Segment Start: EXTRACTED ENTRIES

(** The access after which [vts_fifo_pop_spsc] has returned NULL. *)
Definition pop_null (c : consumer) : bool :=
  match c with CTailLoaded hd tl => hd =? tl | CGot None => true | _ => false end.

(** The access that ends a turn of the coordinator. *)
Definition turn_ends (c : consumer) : bool :=
  match c with CLogged _ => true | _ => pop_null c end.

Definition coord_step : mon pipe unit :=
  pc ← gets cpc; stop ← gets g_stop; t ← gets ring_threads;
  match pc with
  | CTest => modify (set_cpc (if stop : bool then CDrain else CTurn))
  | CTurn => coord_access;; modify (set_cpc (if turn_ends (cons t) then CTest else CTurn))
  | CDrain => coord_access;; modify (set_cpc (if pop_null (cons t) then CDone else CDrain))
  | CDone => mret tt
  end.

(** [vts_threads_join_all]: both threads have ended, the ring is freed. *)
Definition join_step : mon pipe unit :=
  s ← gets id;
  match rpc s, cpc s, freed s with
  | RDone, CDone, false =>
    on_threads (on_ring (vts_fifo_free (S (cap (ring_of (ring_threads s))))));; modify set_freed
  | _, _, _ => mret tt
  end.

Inductive move := Receiver (e : event) | Coordinator | Stop | Join.

Definition pipe_step (l : move) : mon pipe unit :=
  match l with
  | Receiver e => recv_step e
  | Coordinator => coord_step
  | Stop => modify set_stop
  | Join => join_step
  end.

Fixpoint pipe_run (ls : list move) : mon pipe unit :=
  match ls with
  | [] => mret tt
  | l :: ls => pipe_step l;; pipe_run ls
  end.

(** The two states from which the code can leave what the C standard defines: the receiver
    about to drop the oldest message of a full ring, and the coordinator about to log a message
    with a log that cannot be opened. *)
Definition hazard (s : pipe) : bool :=
  overrun (ring_threads s)
  || negb writable && match cons (ring_threads s) with CGot (Some _) => true | _ => false end.

(** No state of the run is a hazard. *)
Fixpoint smooth (ls : list move) (s : pipe) : bool :=
  negb (hazard s) &&
  match ls with
  | [] => true
  | l :: ls => match pipe_step l s with Done (_, s) => smooth ls s | _ => true end
  end.
End pipeline.

(** ** Invariant *)

(** What the receiver has pushed is what the splitter makes of the bytes consumed. *)
Definition split_at (s : pipe) : Prop :=
  let '(ls, r) := split_lines [] (consumed s) in
  line (rcv s) = (pieces r).2 ∧ pushed_lines (rcv s) = (ls ≫= line_messages) ++ full_pieces r.

(** The pop under way has found the ring empty. *)
Definition found_empty (c : consumer) : bool :=
  match c with CTailLoaded hd tl => hd =? tl | _ => false end.

(** The ring between its creation and its end. *)
Definition ring_live (pushed : list bytes) (t : threads) : Prop := ∃ ps l, inv pushed t ps l.

Definition ring_gone (s : pipe) : Prop :=
  heap (ring_of (ring_threads s)) = ∅ ∧ rpc s = RDone ∧ cpc s = CDone
  ∧ ∃ left, delivered (ring_threads s) ++ left = pushed_lines (rcv s) ∧ length left ≤ unseen s.

Record pipe_inv (MAXB : nat) (s : pipe) : Prop := {
  pi_split : split_at s;
  pi_wf : wf_logs (plog s);
  pi_view : view (plog s) = foldl (spec_line MAXB) (None, None, None) (delivered (ring_threads s));
  pi_recv : match rpc s with
            | RPush _ => True
            | _ => prod (ring_threads s) = PIdle ∧ todo (ring_threads s) = []
            end;
  pi_coord : match cpc s with CTest | CDone => cons (ring_threads s) = CIdle | _ => True end;
  pi_ring : if freed s then ring_gone s else ring_live (pushed_lines (rcv s)) (ring_threads s);
  pi_unseen : found_empty (cons (ring_threads s)) = true ∨ cpc s = CDone →
              freed s = false → vts_fifo_depth (ring_of (ring_threads s)) ≤ unseen s }.

(** ** Lemmas *)

Lemma split_snoc cur l b :
  split_lines cur (l ++ [b]) =
  let '(ls, r) := split_lines cur l in
  if Ascii.eqb b LF then (ls ++ [r], []) else (ls, r ++ [b]).
Proof.
  revert cur. induction l as [|x l IH]; intros cur; cbn [split_lines app].
  - by destruct (Ascii.eqb b LF).
  - destruct (Ascii.eqb x LF).
    + rewrite IH. destruct (split_lines [] l) as [ls r]. by destruct (Ascii.eqb b LF).
    + rewrite IH. done.
Qed.

(** One byte: the receiver's state and the calls it makes. *)
Lemma recv_byte_calls r b :
  ∃ new, pushed_lines (recv_byte r b) = pushed_lines r ++ new
    ∧ drop (length (pushed_lines r)) (pushed_lines (recv_byte r b)) = new.
Proof.
  rewrite recv_byte_eq. destruct (_ || _); cbn [pushed_lines].
  - eexists. split; [done|]. by rewrite drop_app_length.
  - exists []. by rewrite app_nil_r, drop_all.
Qed.

Lemma split_at_byte s b r' :
  split_at s → r' = recv_byte (rcv s) b →
  let '(ls, r) := split_lines [] (consumed s ++ [b]) in
  line r' = (pieces r).2 ∧ pushed_lines r' = (ls ≫= line_messages) ++ full_pieces r.
Proof.
  unfold split_at. intros H ->. rewrite split_snoc.
  destruct (split_lines [] (consumed s)) as [ls r]. destruct H as [H1 H2].
  pose proof (recv_bytes [b] r (rcv s) (ls ≫= line_messages) H1 H2) as H. cbv zeta in H.
  cbn [split_lines foldl] in H. destruct (Ascii.eqb b LF).
  - destruct H as (_ & _ & H3 & H4). split; [done|]. rewrite H4.
    cbn [mbind list_bind]. rewrite bind_app. cbn [mbind list_bind]. by rewrite <- !app_assoc, !app_nil_r.
  - destruct H as (_ & _ & H3 & H4). by rewrite H4.
Qed.

Lemma wp_on_threads {A} (op : mon threads A) s (Q : A → pipe → Prop) :
  wp op (ring_threads s) (λ a t, Q a (set_threads t s)) → wp (on_threads op) s Q.
Proof. unfold wp, on_threads. by destruct (op (ring_threads s)) as [[a t]| |]. Qed.

Lemma wp_on_plog {A} (op : mon logs A) s (Q : A → pipe → Prop) :
  wp op (plog s) (λ a l, Q a (set_plog l s)) → wp (on_plog op) s Q.
Proof. unfold wp, on_plog. by destruct (op (plog s)) as [[a l]| |]. Qed.

Lemma wp_on_ring {A} (op : mon fifo A) t (Q : A → threads → Prop) :
  wp op (ring_of t) (λ a q, Q a (set_ring q t)) → wp (on_ring op) t Q.
Proof. unfold wp, on_ring. by destruct (op (ring_of t)) as [[a q]| |]. Qed.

Segment End: EXTRACTED ENTRIES

ASSIGNMENT: Please write out, exactly as they appear above, only the lines in the stretch from the line with "CDone => mret tt" through the line with "(** The two".

ANSWER SECTION:
  | CDone => mret tt
  end.

(** [vts_threads_join_all]: both threads have ended, the ring is freed. *)
Definition join_step : mon pipe unit :=
  s ← gets id;
  match rpc s, cpc s, freed s with
  | RDone, CDone, false =>
    on_threads (on_ring (vts_fifo_free (S (cap (ring_of (ring_threads s))))));; modify set_freed
  | _, _, _ => mret tt
  end.

Inductive move := Receiver (e : event) | Coordinator | Stop | Join.

Definition pipe_step (l : move) : mon pipe unit :=
  match l with
  | Receiver e => recv_step e
  | Coordinator => coord_step
  | Stop => modify set_stop
  | Join => join_step
  end.

Fixpoint pipe_run (ls : list move) : mon pipe unit :=
  match ls with
  | [] => mret tt
  | l :: ls => pipe_step l;; pipe_run ls
  end.

(** The two states from which the code can leave what the C standard defines: the receiver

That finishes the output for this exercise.